**Task brief**
Throughout the records below, find each line holding "does" and copy it.

**Information shown**
(** * qua-libs: calibration macros, waveform helpers and configuration tables

    A shallow embedding of the Python helpers of the repository
    ([macros.py], [two_qubit_rb_config.py],
    [configuration_cavity_locking_ETHZ_OPX1.py]) together with the
    properties stated about them.

    Conventions of the embedding.
    - Python [int] is [Z]; Python [str] is [string].
    - In the numeric helpers a Python [float] is idealised as a real number
      ([R]): rounding is outside the model, and so are the values [inf] and
      [nan].  What Python itself raises is kept: a float power or a division
      of ints whose result leaves the range of the doubles raises
      [OverflowError].  Where Python or numpy go on with [inf] or [nan]
      (a product out of range, a division by zero), the run of the model
      ends in [NonFinite].
    - The numbers passed to the reset macros as keywords are Python ints
      ([Z]) or doubles with their own arithmetic ([PrimFloat.float]).
    - numpy arrays live in an explicit store; every numpy operation that
      returns an array allocates a fresh cell, exactly as numpy does.
    - The vendor's QUA statements ([wait], [measure], [play], ...) are
      recorded in the order in which the macros emit them. *)

From Stdlib Require Import ZArith QArith List String Ascii Bool Lia.
From Stdlib Require Import Reals Lra.
From Stdlib Require PrimFloat SpecFloat FloatOps.
Import ListNotations.

Set Warnings "-register-all".

Local Open Scope string_scope.
Local Open Scope Z_scope.

(** ** Python strings *)

Module PyStr.

(** [s[k:]] for a non-negative [k]. *)
Fixpoint drop (k : nat) (s : string) : string :=
  match k, s with
  | O, _ => s
  | S _, EmptyString => EmptyString
  | S k', String _ rest => drop k' rest
  end.

(** ['0' * k]. *)
Fixpoint zeros (k : nat) : string :=
  match k with
  | O => EmptyString
  | S k' => String "0" (zeros k')
  end.

Definition len (s : string) : Z := Z.of_nat (String.length s).

Definition is_sign (c : ascii) : bool :=
  (Ascii.eqb c "+" || Ascii.eqb c "-")%bool.

(** [str.zfill(width)]: pad on the left with ['0'] up to [width]
    characters; a leading sign stays in front of the padding. *)
Definition zfill (width : Z) (s : string) : string :=
  if width <=? len s then s
  else
    let fill := zeros (Z.to_nat (width - len s)) in
    match s with
    | String c rest =>
        if is_sign c then String c (fill ++ rest) else fill ++ s
    | EmptyString => fill
    end.

(** Digits of a positive number, most significant first. *)
Fixpoint bits_pos (p : positive) : string :=
  match p with
  | xH => "1"
  | xO q => bits_pos q ++ "0"
  | xI q => bits_pos q ++ "1"
  end.

(** The base-2 numeral of a non-negative integer, without prefix. *)
Definition digits (n : Z) : string :=
  match n with
  | Zpos p => bits_pos p
  | _ => "0"
  end.

(** The builtin [bin]. *)
Definition bin (n : Z) : string :=
  match n with
  | Z0 => "0b0"
  | Zpos p => "0b" ++ bits_pos p
  | Zneg p => "-0b" ++ bits_pos p
  end.

(** Value of a string of binary digits, read most significant first. *)
Fixpoint value_from (acc : Z) (s : string) : Z :=
  match s with
  | EmptyString => acc
  | String c rest =>
      value_from (2 * acc + (if Ascii.eqb c "1" then 1 else 0)) rest
  end.

Definition value (s : string) : Z := value_from 0 s.

Fixpoint all_binary (s : string) : bool :=
  match s with
  | EmptyString => true
  | String c rest =>
      ((Ascii.eqb c "0" || Ascii.eqb c "1") && all_binary rest)%bool
  end.

End PyStr.

(** ** macros.py: [binary] *)

(** [return bin(n)[2:].zfill(length)] *)
Definition binary (n length : Z) : string :=
  PyStr.zfill length (PyStr.drop 2 (PyStr.bin n)).

(** ** Python outcomes and the state-and-exception monad *)

Module Py.

(** Exceptions.  [RepoException msg] is [raise Exception(msg)] written in
    the repository's own code; [TypeError], [ValueError], [OverflowError]
    and [ZeroDivisionError] are raised by the Python runtime or by numpy.
    The last two are no Python exceptions.  [DanglingRef] is reached by no
    Python run (references are only created by allocation); it makes the
    store lookup total.  [NonFinite] ends a run in which Python or numpy
    have produced [inf] or [nan] without raising: such values are no real
    numbers, and the model does not follow the run further. *)
Inductive exn : Type :=
| RepoException (msg : string)
| TypeError
| ValueError
| OverflowError
| ZeroDivisionError
| DanglingRef
| NonFinite.

Inductive res (A : Type) : Type :=
| Ok (a : A)
| Raise (e : exn).
Arguments Ok {A} a.
Arguments Raise {A} e.

(** A computation over a state [S]; the state survives an exception. *)
Definition M (S A : Type) : Type := S -> res A * S.

Definition ret {S A : Type} (a : A) : M S A := fun s => (Ok a, s).

Definition raise {S A : Type} (e : exn) : M S A := fun s => (Raise e, s).

Definition bind {S A B : Type} (m : M S A) (k : A -> M S B) : M S B :=
  fun s =>
    match m s with
    | (Ok a, s') => k a s'
    | (Raise e, s') => (Raise e, s')
    end.

Definition is_repo_exception {A : Type} (r : res A) : bool :=
  match r with
  | Raise (RepoException _) => true
  | _ => false
  end.

Definition raises {A : Type} (r : res A) : bool :=
  match r with
  | Raise _ => true
  | Ok _ => false
  end.

(** The outcome of an expression that does not touch the state. *)
Definition lift {S A : Type} (r : res A) : M S A := fun s => (r, s).

End Py.

(** ** Python floats in the numeric helpers *)

Module PyFloat.
Import Py.
Local Open Scope R_scope.

(** The two ends of the range of the doubles.  A result is rounded to the
    nearest double: from [2^1024 - 2^970] on the nearest is infinity, and
    up to [2^-1075] it is zero. *)
Definition overflow_bound : Z := (2 ^ 1024 - 2 ^ 970)%Z.

Definition overflows (x : R) : bool :=
  if Rle_dec (IZR overflow_bound) (Rabs x) then true else false.

Definition underflows (x : R) : bool :=
  if Rle_dec (Rabs x * IZR (2 ^ 1075)) 1 then true else false.

(** [x ** n] for a float [x] and an int [n >= 0]: Python raises
    [OverflowError] when the result is out of range; a result too small
    is zero. *)
Definition float_pow (x : R) (n : nat) : res R :=
  if overflows (x ^ n) then Raise OverflowError
  else if underflows (x ^ n) then Ok 0
  else Ok (x ^ n).

(** [x * y] for two floats: Python does not raise, a product out of range
    is [inf]; a product too small is zero. *)
Definition float_mul (x y : R) : res R :=
  if overflows (x * y) then Raise NonFinite
  else if underflows (x * y) then Ok 0
  else Ok (x * y).

(** [a / b] for two ints, a float: [ZeroDivisionError] for [b = 0],
    [OverflowError] when the quotient is out of range. *)
Definition int_true_divide (a b : Z) : res R :=
  if (b =? 0)%Z then Raise ZeroDivisionError
  else if overflows (IZR a / IZR b) then Raise OverflowError
  else Ok (IZR a / IZR b).

End PyFloat.

Declare Scope py_scope.
Delimit Scope py_scope with py.
Notation "x <- m ;; k" := (Py.bind m (fun x => k))
  (at level 61, m at next level, right associativity) : py_scope.
Notation "m ;;; k" := (Py.bind m (fun _ => k))
  (at level 61, right associativity) : py_scope.

(** ** numpy: a store of one-dimensional float arrays *)

Module NumPy.
Import Py.
Local Open Scope R_scope.
Local Open Scope py_scope.

(** A reference to an array object. *)
Definition ndarray : Type := nat.

(** [cells] holds the array objects by reference; [logged] records, in
    order, every value [np.log] has been applied to. *)
Record store : Type := mkStore {
  cells : list (list R);
  logged : list R
}.

Definition np (A : Type) : Type := M store A.

Definition valid (a : ndarray) (st : store) : Prop :=
  (a < List.length (cells st))%nat.

Definition contents (a : ndarray) (st : store) : option (list R) :=
  nth_error (cells st) a.

(** A new array object. *)
Definition alloc (v : list R) : np ndarray :=
  fun st =>
    (Ok (List.length (cells st)),
     mkStore (cells st ++ [v]) (logged st)).

Definition read (a : ndarray) : np (list R) :=
  fun st =>
    match contents a st with
    | Some v => (Ok v, st)
    | None => (Raise DanglingRef, st)
    end.

(** An elementwise operation with scalar operands: a new array. *)
Definition elementwise (f : R -> R) (a : ndarray) : np ndarray :=
  v <- read a ;; alloc (map f v).

(** Replace the last entry ([y[-1] = stop]). *)
Fixpoint set_last (y : list R) (x : R) : list R :=
  match y with
  | [] => []
  | [_] => [x]
  | h :: t => h :: set_last t x
  end.

(** The samples of [np.linspace(start, stop, num)] (endpoint included):
    [arange(0, num) * step + start] with [step = (stop - start) / (num - 1)]
    when [num > 1], the last sample overwritten by [stop]; for [num = 1]
    the single sample is [start]. *)
Definition linspace_samples (start stop : R) (num : Z) : list R :=
  let div := (num - 1)%Z in
  let delta := stop - start in
  let y := map INR (seq 0 (Z.to_nat num)) in
  let y :=
    if (0 <? div)%Z then map (fun v => v * (delta / IZR div)) y
    else map (fun v => v * delta) y in
  let y := map (fun v => v + start) y in
  if (1 <? num)%Z then set_last y stop else y.

Definition linspace (start stop : R) (num : Z) : np ndarray :=
  if (num <? 0)%Z then raise ValueError
  else alloc (linspace_samples start stop num).

(** [np.maximum(a, c)] with a scalar [c]. *)
Definition maximum (a : ndarray) (c : R) : np ndarray :=
  elementwise (fun x => Rmax x c) a.

(** [a / c] with a scalar [c].  For [c = 0] numpy warns and fills the result
    with [inf] or [nan]; the run of the model ends there.  (An empty array
    has no entry to fill.) *)
Definition divide (a : ndarray) (c : R) : np ndarray :=
  v <- read a ;;
  match v with
  | [] => alloc []
  | _ :: _ =>
      if Req_dec_T c 0 then raise NonFinite
      else alloc (map (fun x => x / c) v)
  end.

**Exercise output**
      returns an array allocates a fresh cell, exactly as numpy does.
    numbers, and the model does not follow the run further. *)
(** The outcome of an expression that does not touch the state. *)
(** [x * y] for two floats: Python does not raise, a product out of range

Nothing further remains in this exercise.